╭──

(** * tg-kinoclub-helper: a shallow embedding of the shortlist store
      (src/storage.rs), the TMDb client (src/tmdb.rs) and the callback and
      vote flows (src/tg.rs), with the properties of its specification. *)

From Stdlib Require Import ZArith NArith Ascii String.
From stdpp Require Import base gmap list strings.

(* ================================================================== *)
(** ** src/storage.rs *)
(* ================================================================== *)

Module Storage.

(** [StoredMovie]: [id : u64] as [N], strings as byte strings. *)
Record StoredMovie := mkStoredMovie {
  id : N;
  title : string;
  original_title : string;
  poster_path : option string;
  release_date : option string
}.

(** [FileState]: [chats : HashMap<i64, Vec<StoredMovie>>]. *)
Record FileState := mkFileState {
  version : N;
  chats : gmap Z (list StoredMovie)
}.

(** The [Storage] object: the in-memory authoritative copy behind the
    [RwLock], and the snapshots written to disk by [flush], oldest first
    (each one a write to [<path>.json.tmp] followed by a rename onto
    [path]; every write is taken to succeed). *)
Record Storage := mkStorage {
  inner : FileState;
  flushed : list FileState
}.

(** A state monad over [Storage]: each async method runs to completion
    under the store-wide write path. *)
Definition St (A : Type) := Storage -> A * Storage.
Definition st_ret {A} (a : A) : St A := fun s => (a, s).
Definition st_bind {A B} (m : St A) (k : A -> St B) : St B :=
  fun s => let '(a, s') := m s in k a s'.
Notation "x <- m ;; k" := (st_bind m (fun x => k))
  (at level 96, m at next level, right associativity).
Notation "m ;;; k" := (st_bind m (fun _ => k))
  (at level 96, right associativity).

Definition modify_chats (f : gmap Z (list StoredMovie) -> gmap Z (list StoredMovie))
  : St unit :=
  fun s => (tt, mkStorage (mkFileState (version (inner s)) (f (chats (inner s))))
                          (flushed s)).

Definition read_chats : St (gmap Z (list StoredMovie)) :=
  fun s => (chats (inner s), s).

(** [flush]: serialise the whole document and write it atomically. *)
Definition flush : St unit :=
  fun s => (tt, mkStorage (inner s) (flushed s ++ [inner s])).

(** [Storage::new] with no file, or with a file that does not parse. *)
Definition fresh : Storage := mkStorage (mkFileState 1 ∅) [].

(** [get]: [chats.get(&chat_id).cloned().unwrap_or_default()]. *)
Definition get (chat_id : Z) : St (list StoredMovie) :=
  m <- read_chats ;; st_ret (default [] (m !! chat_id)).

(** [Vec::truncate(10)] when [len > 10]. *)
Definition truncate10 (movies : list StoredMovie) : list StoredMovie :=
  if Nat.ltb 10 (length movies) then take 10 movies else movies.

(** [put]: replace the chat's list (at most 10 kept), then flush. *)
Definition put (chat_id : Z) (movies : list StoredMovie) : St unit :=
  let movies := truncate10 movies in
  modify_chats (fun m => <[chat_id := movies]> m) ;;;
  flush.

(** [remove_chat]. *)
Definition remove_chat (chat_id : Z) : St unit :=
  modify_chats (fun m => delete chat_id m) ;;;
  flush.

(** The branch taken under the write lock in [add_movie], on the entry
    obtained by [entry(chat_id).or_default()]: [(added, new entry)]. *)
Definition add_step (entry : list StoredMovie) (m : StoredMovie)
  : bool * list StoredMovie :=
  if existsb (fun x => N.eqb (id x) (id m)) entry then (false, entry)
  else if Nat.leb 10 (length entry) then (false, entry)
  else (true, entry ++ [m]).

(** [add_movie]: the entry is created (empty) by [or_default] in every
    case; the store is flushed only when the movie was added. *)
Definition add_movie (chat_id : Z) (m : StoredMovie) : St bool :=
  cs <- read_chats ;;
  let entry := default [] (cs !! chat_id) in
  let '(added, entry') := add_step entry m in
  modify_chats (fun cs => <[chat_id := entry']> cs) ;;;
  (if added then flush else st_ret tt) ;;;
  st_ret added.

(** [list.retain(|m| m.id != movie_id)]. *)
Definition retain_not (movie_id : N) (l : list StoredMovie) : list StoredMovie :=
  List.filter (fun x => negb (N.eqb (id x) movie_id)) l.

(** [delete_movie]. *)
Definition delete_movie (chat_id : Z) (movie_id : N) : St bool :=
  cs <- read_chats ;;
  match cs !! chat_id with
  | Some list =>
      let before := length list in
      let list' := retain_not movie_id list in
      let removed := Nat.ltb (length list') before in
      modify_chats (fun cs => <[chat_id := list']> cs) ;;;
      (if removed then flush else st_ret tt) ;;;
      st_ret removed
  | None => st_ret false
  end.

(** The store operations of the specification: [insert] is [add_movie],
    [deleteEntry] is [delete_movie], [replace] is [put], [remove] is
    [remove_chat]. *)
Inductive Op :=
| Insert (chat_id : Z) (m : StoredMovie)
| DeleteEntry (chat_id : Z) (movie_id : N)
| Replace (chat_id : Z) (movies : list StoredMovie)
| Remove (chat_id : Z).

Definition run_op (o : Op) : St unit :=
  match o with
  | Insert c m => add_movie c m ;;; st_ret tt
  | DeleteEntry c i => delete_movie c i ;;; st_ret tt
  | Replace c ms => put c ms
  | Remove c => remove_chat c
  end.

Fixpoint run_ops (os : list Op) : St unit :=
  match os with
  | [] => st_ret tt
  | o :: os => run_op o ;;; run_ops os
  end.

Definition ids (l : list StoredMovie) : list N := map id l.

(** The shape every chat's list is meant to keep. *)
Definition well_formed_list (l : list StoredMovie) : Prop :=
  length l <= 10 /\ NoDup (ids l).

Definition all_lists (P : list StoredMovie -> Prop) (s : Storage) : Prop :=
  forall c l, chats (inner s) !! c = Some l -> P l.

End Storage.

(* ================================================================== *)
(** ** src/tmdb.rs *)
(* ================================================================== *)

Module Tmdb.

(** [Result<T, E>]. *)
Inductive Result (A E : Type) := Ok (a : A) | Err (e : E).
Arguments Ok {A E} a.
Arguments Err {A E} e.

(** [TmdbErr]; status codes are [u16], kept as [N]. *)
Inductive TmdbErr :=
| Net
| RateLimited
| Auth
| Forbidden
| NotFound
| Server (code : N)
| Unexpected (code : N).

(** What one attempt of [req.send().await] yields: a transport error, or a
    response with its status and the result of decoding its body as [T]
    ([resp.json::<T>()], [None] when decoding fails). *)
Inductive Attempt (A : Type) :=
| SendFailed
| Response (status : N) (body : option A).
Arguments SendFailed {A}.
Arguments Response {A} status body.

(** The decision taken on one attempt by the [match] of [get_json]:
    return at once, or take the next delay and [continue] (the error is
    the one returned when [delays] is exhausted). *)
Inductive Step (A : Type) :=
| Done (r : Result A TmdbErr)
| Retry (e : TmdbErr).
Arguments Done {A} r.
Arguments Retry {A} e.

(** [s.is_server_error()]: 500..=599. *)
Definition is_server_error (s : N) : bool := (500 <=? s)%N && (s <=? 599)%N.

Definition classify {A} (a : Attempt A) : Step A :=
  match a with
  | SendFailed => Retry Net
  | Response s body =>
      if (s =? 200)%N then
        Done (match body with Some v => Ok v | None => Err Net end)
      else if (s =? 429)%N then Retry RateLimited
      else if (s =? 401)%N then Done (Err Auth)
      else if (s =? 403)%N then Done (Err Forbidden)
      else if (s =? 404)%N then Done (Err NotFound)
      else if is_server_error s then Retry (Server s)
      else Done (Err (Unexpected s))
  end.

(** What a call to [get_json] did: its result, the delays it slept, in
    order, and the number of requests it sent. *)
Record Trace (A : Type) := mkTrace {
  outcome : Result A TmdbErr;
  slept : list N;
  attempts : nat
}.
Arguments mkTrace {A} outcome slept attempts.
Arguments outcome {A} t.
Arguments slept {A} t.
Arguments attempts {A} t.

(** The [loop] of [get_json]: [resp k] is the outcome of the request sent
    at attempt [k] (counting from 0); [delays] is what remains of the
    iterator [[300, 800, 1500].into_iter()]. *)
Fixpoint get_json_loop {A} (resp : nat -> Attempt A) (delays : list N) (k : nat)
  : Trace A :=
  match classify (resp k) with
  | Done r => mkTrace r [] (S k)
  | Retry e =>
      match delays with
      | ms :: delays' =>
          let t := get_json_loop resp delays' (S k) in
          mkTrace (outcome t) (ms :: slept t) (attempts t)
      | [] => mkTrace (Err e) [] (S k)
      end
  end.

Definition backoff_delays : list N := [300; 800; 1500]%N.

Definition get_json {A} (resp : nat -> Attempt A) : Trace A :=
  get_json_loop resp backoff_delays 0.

╰──

■ INSTRUCTIONS FOR THE TASK: In the listing above, find the line with "(** [FileState]: [chats" and the line with "Definition get (chat_id". Output those two lines and every line between them, exactly as written.

■ ANSWER BOX:
(** [FileState]: [chats : HashMap<i64, Vec<StoredMovie>>]. *)
Record FileState := mkFileState {
  version : N;
  chats : gmap Z (list StoredMovie)
}.

(** The [Storage] object: the in-memory authoritative copy behind the
    [RwLock], and the snapshots written to disk by [flush], oldest first
    (each one a write to [<path>.json.tmp] followed by a rename onto
    [path]; every write is taken to succeed). *)
Record Storage := mkStorage {
  inner : FileState;
  flushed : list FileState
}.

(** A state monad over [Storage]: each async method runs to completion
    under the store-wide write path. *)
Definition St (A : Type) := Storage -> A * Storage.
Definition st_ret {A} (a : A) : St A := fun s => (a, s).
Definition st_bind {A B} (m : St A) (k : A -> St B) : St B :=
  fun s => let '(a, s') := m s in k a s'.
Notation "x <- m ;; k" := (st_bind m (fun x => k))
  (at level 96, m at next level, right associativity).
Notation "m ;;; k" := (st_bind m (fun _ => k))
  (at level 96, right associativity).

Definition modify_chats (f : gmap Z (list StoredMovie) -> gmap Z (list StoredMovie))
  : St unit :=
  fun s => (tt, mkStorage (mkFileState (version (inner s)) (f (chats (inner s))))
                          (flushed s)).

Definition read_chats : St (gmap Z (list StoredMovie)) :=
  fun s => (chats (inner s), s).

(** [flush]: serialise the whole document and write it atomically. *)
Definition flush : St unit :=
  fun s => (tt, mkStorage (inner s) (flushed s ++ [inner s])).

(** [Storage::new] with no file, or with a file that does not parse. *)
Definition fresh : Storage := mkStorage (mkFileState 1 ∅) [].

(** [get]: [chats.get(&chat_id).cloned().unwrap_or_default()]. *)
Definition get (chat_id : Z) : St (list StoredMovie) :=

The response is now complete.